If someone says that we are legislating our morality we should respond: Laws protecting marriage are in the same category with laws protecting life and property and contracts. But no one complains that the prohibition of murder and stealing and perjury is the legislation of morality. So no one should complain that the protection of marriage is the legislation of morality. Marriage between a man and a woman is a moral and natural reality so profoundly woven into fabric of human life and society that to undo it will probably be the undoing of our nation.
Other examples could be given. There are behaviors that destroy children. We call it abortion. There are behaviors that destroy the environment. And Christians should make a case from Scripture that God means for us not to burn the house down that he gave us to live in.

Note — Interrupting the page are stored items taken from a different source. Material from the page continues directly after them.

(* ===== verification/Balancer.v ===== *)
(** * Load balancers (lib/common/balancer/roundrobin.c, lib/common/balancer/least_conn.c)

    The two ways to choose one of the targets of a pool, behind the interface that the pool knows
    them through.  A target is known here by its weight less one (an octet) and by the number of
    connections leased to it; those that were tried before are not to be chosen. *)
From S2P Require Import Prelude.
From Stdlib Require Import ZArith Lia.
From stdpp Require Import base list numbers option.
Open Scope Z_scope.

Record load := Load { weight_m1 : Z; leased_count : Z }.

(** [h2o_balancer_callbacks_t].  [None]: an assertion fails, or [h2o_fatal]. *)
Class Balancer (B : Type) := select_ : B -> list load -> list bool -> option (nat * B).

Definition was_tried (tried : list bool) (i : nat) : bool := nth i tried true.

(** Weights less one are octets. *)
Definition weight_ok (l : load) : Prop := 0 <= weight_m1 l < 256.

(** What a balancer promises: while a target is left it finds one that was not tried, and is left in
    a state fit for as many targets, whatever their loads become. *)
Class BalancerOk (B : Type) `{Balancer B} := {
  fit : B -> nat -> Prop;
  select_ok b loads tried i :
    Forall weight_ok loads -> fit b (length loads) -> length tried = length loads -> was_tried tried i = false ->
    exists r b', select_ b loads tried = Some (r, b') /\ (r < length loads)%nat /\ was_tried tried r = false /\ fit b' (length loads) }.

(** ** Round robin *)

Record round_robin := RoundRobin { pos : nat; consumed_weight : Z }.

Definition h2o_balancer_create_rr : round_robin := RoundRobin 0 0.

Definition select_next (self : round_robin) (size : nat) : round_robin :=
  RoundRobin (if (pos self + 1 =? size)%nat then 0 else pos self + 1) 0.

Fixpoint rr_loop (n : nat) (self : round_robin) (loads : list load) (tried : list bool) : option (nat * round_robin) :=
  match n with
  | O => None
  | S n =>
      if negb (was_tried tried (pos self)) then
        let consumed := wrap64 (consumed_weight self + 1) in
        Some (pos self,
              if weight_m1 (nth (pos self) loads (Load 0 0)) <? consumed then select_next self (length loads)
              else RoundRobin (pos self) consumed)
      else rr_loop n (select_next self (length loads)) loads tried
  end.

Definition rr_selector (self : round_robin) (loads : list load) (tried : list bool) : option (nat * round_robin) :=
  if (length loads =? 0)%nat then None else rr_loop (length loads) self loads tried.

#[export] Instance rr_balancer : Balancer round_robin := rr_selector.

(** ** Least connections *)

Record least_conn := LeastConn {}.

Definition h2o_balancer_create_lc : least_conn := LeastConn.

Record best := Best { result_index : option nat; result_weight : Z; result_leased : Z }.

Definition lc_step (i : nat) (l : load) (was : bool) (r : best) : best :=
  let leftprod := wrap64 (leased_count l * result_weight r) in
  let rightprod := wrap64 (result_leased r * (weight_m1 l + 1)) in
  if negb was && (leftprod <? rightprod) then Best (Some i) (weight_m1 l + 1) (leased_count l) else r.

Fixpoint lc_loop (i : nat) (loads : list load) (tried : list bool) (r : best) : best :=
  match loads with
  | [] => r
  | l :: loads => lc_loop (S i) loads tried (lc_step i l (was_tried tried i) r)
  end.

Definition lc_selector (self : least_conn) (loads : list load) (tried : list bool) : option (nat * least_conn) :=
  if (length loads =? 0)%nat then None
  else i ← result_index (lc_loop 0 loads tried (Best None 0 1)); Some (i, self).

#[export] Instance lc_balancer : Balancer least_conn := lc_selector.

(** ** Round robin keeps its promise *)

Definition rr_fit (self : round_robin) (n : nat) : Prop := (pos self < n)%nat.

Here is one last way that the Scriptures shape our involvement in politics. One of the most important teachings of the Bible on public life is that Christians do not use physical force to advance the kingdom of Christ. Jesus said to Pilate, when he asked if he was a king, “My kingdom is not of this world. If my kingdom were of this world, my servants would have been fighting” (John 18:36). The kingdom of God in this age is established by one decisive means: faith in Christ. And “faith comes from hearing, and hearing through the word of Christ” (Romans 10:17). But faith cannot be coerced or forced by physical means. It is awakened by the word. Therefore preaching and teaching the word of God are the most precious freedoms that Christians have in this world.
Therefore Christians are tolerant of other faiths not because there is no absolute truth or that all faiths are equally valuable, but because the one who is Absolute Truth, Jesus Christ, forbids the spread of his truth by the sword. Christian tolerance is the commitment that keeps lovers of competing faiths from killing each other. Christian tolerance is the principle that puts freedom above forced conversion, because it’s rooted in the conviction that forced conversion is no conversion at all. Freedom to preach, to teach, to publish, to assemble for worship—these convictions flow from the essence of the Christian faith. Therefore we protect it for all.
One day Christ will come and end all tolerance. He will sweep away all unbelievers. But until he comes that is not our right or our desire. Our desire is to preach Christ and in politics to work, more than anything else, for the freedom that secures the rights for all to persuade and preach and teach and publish and assemble.
May the Lord give you great zeal for the glory of his gospel, and great love for the lost, and great wisdom and courage to commend his truth in the public square.